Thursday, May 15, 2008

LDAP Integration between Microsoft Active Directory and IBM RPM 7.1



I was pissed off by useless guidance documents scattered in the Internet. My RPM team spent near to 3 hours to get it right. You know what, the biggest portion of the time wasted was when we following the step-by-step instructions that supposed to guide you toward successfull integration between this 2 major components: Microsoft AD and IBM RPM.

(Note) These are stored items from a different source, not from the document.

(** * receive_data_chunks.py: ring buffer, error report and pacing loop

    A shallow embedding of [getRingbufferValues], [sendDetectedError] and the
    loop of [main] from [src/receive_data_chunks.py], with the part of NumPy
    the three functions rely on: array construction from Python lists, basic
    slicing, and slice assignment with broadcasting.

    Python objects that are mutated in place ([data_buffer],
    [timestamp_buffer]) live in a store that is threaded through every
    statement; an exception leaves the store as the statements before it
    made it. *)

From Stdlib Require Import Floats QArith.
From stdpp Require Import base list strings sorting.

Set Warnings "-inexact-float".

(** ** Numbers

    The program computes with Python floats (binary64).  Samples and time
    values are only moved around by the ring buffer; the report and the
    throttle subtract and compare them.  The development is generic in the
    carrier and instantiated with binary64 and with exact rationals. *)

Class Number (F : Type) := {
  zero : F;                 (* an entry of [np.zeros] *)
  sub : F -> F -> F;        (* [a - b] *)
  ltb : F -> F -> bool;     (* [a < b] *)
  leb : F -> F -> bool      (* [a <= b] *)
}.

#[export] Instance float_number : Number float := {|
  zero := 0%float;
  sub := PrimFloat.sub;
  ltb := PrimFloat.ltb;
  leb := PrimFloat.leb
|}.

#[export] Instance Q_number : Number Q := {|
  zero := 0%Q;
  sub := Qminus;
  ltb := fun a b => negb (Qle_bool b a);
  leb := Qle_bool
|}.

(** ** Exceptions and the store-passing monad *)

Inductive exn :=
| ValueError          (* NumPy: shapes cannot be broadcast / ragged nesting *)
| IndexError          (* index out of bounds *)
| UnboundLocalError.  (* a local variable read before assignment *)

(** [UnboundLocalError] is a subclass of [NameError]. *)
Definition is_NameError (e : exn) : bool :=
  match e with UnboundLocalError => true | _ => false end.
(** ** The [for] loop of [collect] *)

Section EntryFacts.
Context {B : Type} `{!Backend B}.
Implicit Types (st : State B) (loc : Locals) (rd : gmap string pyvalue).

Lemma respects_ret (R : relation (State B)) `{!Reflexive R} {A} (a : A) : respects R (ret a).
Proof. intros s. cbn. reflexivity. Qed.

Lemma respects_raise (R : relation (State B)) `{!Reflexive R} {A} e : respects R (raise (A := A) e).
Proof. intros s. cbn. reflexivity. Qed.

Lemma respects_lift_exn (R : relation (State B)) `{!Reflexive R} {A} (r : exn + A) : respects R (lift_exn r).
Proof. destruct r; [apply respects_raise | apply respects_ret]; done. Qed.

Lemma respects_bind (R : relation (State B)) `{!Transitive R} {A C} (m : M (State B) A) (k : A → M (State B) C) :
  respects R m → (∀ a, respects R (k a)) → respects R (bind m k).
Proof.
  intros Hm Hk s. unfold bind. specialize (Hm s).
  destruct (m s) as [a s1|e s1|]; [|done..].
  specialize (Hk a s1). destruct (k a s1); [by etrans..|done].
Qed.

#[export] Instance same_run_refl : Reflexive (same_run (B := B)).
Proof. by intros s. Qed.

#[export] Instance same_run_trans : Transitive (same_run (B := B)).
Proof. intros s1 s2 s3 (? & ? & ?) (? & ? & ?). repeat split; congruence. Qed.

#[export] Instance levels_rise_refl level : Reflexive (levels_rise (B := B) level).
Proof. by intros s n. Qed.

#[export] Instance levels_rise_trans level : Transitive (levels_rise (B := B) level).
Proof. intros s1 s2 s3 H12 H23 n. specialize (H12 n). specialize (H23 n). lia. Qed.

(** *** The two ways in which the loop calls the backend *)

Lemma handle_count_Ok handles n st c st' :
  handle_count handles n st = Ok c st' ↔
  n ∈ handles ∧ c = (count_so_far n (backend st)).1
  ∧ st' = set_backend (count_so_far n (backend st)).2 st.
Proof.
  unfold handle_count. destruct (decide (n ∈ handles)) as [Hin|Hin].
  - destruct (count_so_far n (backend st)) as [c1 b1]. cbn. split.
    + by intros [= <- <-].
    + by intros (_ & -> & ->).
  - split; [done|]. by intros [? _].
Qed.

Lemma get_data_Ok handles cnt n up_to st d st' :
  get_data_from_handle handles cnt n up_to st = Ok d st' ↔
  (up_to = cnt ∧ d = None ∧ st' = st)
  ∨ (up_to ≠ cnt ∧ n ∈ handles
     ∧ d = Some (np_squeeze (fetch n cnt up_to (wait_for_values n up_to (backend st))).1)
     ∧ st' = log_fetch (mk_FetchCall n cnt up_to)
               (set_backend (fetch n cnt up_to (wait_for_values n up_to (backend st))).2 st)).
Proof.
  unfold get_data_from_handle. destruct (decide (up_to = cnt)) as [Heq|Hne].
  - split.
    + intros [= <- <-]. by left.
    + intros [(_ & -> & ->)|(? & _)]; done.
  - destruct (decide (n ∈ handles)) as [Hin|Hin].
    + destruct (fetch n cnt up_to (wait_for_values n up_to (backend st))) as [a b2]. cbn.
      split.
      * intros [= <- <-]. by right.
      * intros [(? & _)|(_ & _ & -> & ->)]; done.
    + split; [done|]. intros [(? & _)|(_ & ? & _)]; done.
Qed.

Lemma first_count_Ok handles i n loc st avail st' :
  first_count handles i n loc st = Ok avail st' ↔
  (i = 0 ∧ handle_count handles n st = Ok avail st')
  ∨ (i ≠ 0 ∧ avail = available_points loc ∧ st' = st).
Proof.
  unfold first_count. destruct (decide (i = 0)) as [Hi|Hi].
  - split; [by left|]. by intros [[_ ?]|[? _]].
  - unfold ret. split.
    + intros [= <- <-]. by right.
    + intros [[? _]|(_ & -> & ->)]; done.
Qed.

Lemma handle_count_same_run handles n : respects same_run (handle_count handles n).
Proof.
  intros s. unfold handle_count. destruct (decide (n ∈ handles)); [|done].
  by destruct (count_so_far n (backend s)).
Qed.

Lemma get_data_same_run handles cnt n up_to :
  respects same_run (get_data_from_handle handles cnt n up_to).
Proof.
  intros s. unfold get_data_from_handle.
  destruct (decide (up_to = cnt)); [done|]. destruct (decide (n ∈ handles)); [|done].
  by destruct (fetch n cnt up_to (wait_for_values n up_to (backend s))).
Qed.

Lemma handle_count_levels level handles n :
  monotone_counts level → respects (levels_rise level) (handle_count handles n).
Proof.
  intros Hmono s. unfold handle_count. destruct (decide (n ∈ handles)); [|done].
  pose proof (λ m, count_mono level Hmono m n (backend s)) as Hc.
  destruct (count_so_far n (backend s)) as [c b1]. exact Hc.
Qed.

Lemma get_data_levels level handles cnt n up_to :
  monotone_counts level →
  respects (levels_rise level) (get_data_from_handle handles cnt n up_to).
Proof.
  intros Hmono s. unfold get_data_from_handle.
  destruct (decide (up_to = cnt)); [done|]. destruct (decide (n ∈ handles)); [|done].
  pose proof (λ m, fetch_mono level Hmono m n cnt up_to
                     (wait_for_values n up_to (backend s))) as Hf.
  pose proof (λ m, wait_mono level Hmono m n up_to (backend s)) as Hw.
  destruct (fetch n cnt up_to (wait_for_values n up_to (backend s))) as [a b2].
  intros m. specialize (Hf m). specialize (Hw m). cbn in *. lia.
Qed.

(** *** Relations that the whole loop respects *)

Section Respected.
Variable R : relation (State B).
Context `{!Reflexive R, !Transitive R}.
Hypothesis R_count : ∀ handles n, respects R (handle_count handles n).
Hypothesis R_get : ∀ handles cnt n up_to,
  respects R (get_data_from_handle handles cnt n up_to).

com.ibm.rpm.auth.jndi.JNDIController.properties file is the key configuration element that you used for such integration, ONLY for IBM RPM prior to 7.1 version. If you happened to install IBM RPM 7.1 and you will bang your big head on the monitor to basically make it bigger for wondering why the configuration is not working at all.

We started to suspect the correctness of configuring such file when we are diagnosing System.out log file in IBM Websphere AS 6.1. I saw interesting JNDI lookup names such as useLdapAuthentication and ldapConfiguration. So I decided to google again and Taa Daa, found some useful materials from IBM RPM forum.

Apparently the new mechanism in IBM RPM7.1 is to use JNDI object for LDAP configuration lookup instead of previous property files.

The following steps outline this mechanism (I wish to have some screen shots, but not really have time for that):

1. Access IBM WAS Administrative Console

2. Access Resource Environment Entries, under Resources

Basically the entries you created here will be referred by the RPM WAR application using web.xml resource-env-ref. It is good to browse through the list of available resource-env-ref mappings in the web.xml.

3. Create appropriate Resource Environment Entries

a. useLdapConfiguration

This is a switch to enable LDAP integration. Valid value to turn on is only "true".

b. ldapConfiguration

This is where you define the LDAP "connection string".

It must be in one line and each key pair is separated by spaces.


java.naming.provider.url="ldap://your_domain_name.com:389" java.naming.factory.initial="com.sun.jndi.ldap.LdapCtxFactory" java.naming.ldap.version="3"
java.naming.security.protocol="simple"
com.ibm.rpm.auth.jndi.ldapsearchcontext="OU=Your AD OU,dc=your_domain_name, dc=com" com.ibm.rpm.auth.jndi.ldapuseridattr="sAMAccountName"
java.naming.security.principal="your_ad_username"
java.naming.security.credentials="your_ad_password"


Things to note when constructing this string:


  • Make sure your testing machine can access Microsoft AD at the specified port. Confirm with the network administrator if necessaery.

  • If you are using Non-AD LDAP directory, it is possible that you might need to use the vendor supplied LDAP Context factory and different security protocol.

  • ldapsearchcontext is really company specific. You will need to make sure your search context is at the right location, as defined by domain administrators.

  • ldapuseridattr is configurable to use different AD attribute to map with RPM user names. I guess it should be possible to use your domain email as RPM login.

  • com.ibm.rpm.auth.jndi.ldapuseridattr and java.naming.security.principal must be compatible, meaning if you specify to use distinguishedName as the mapping attribute, make sure your principal string is correct.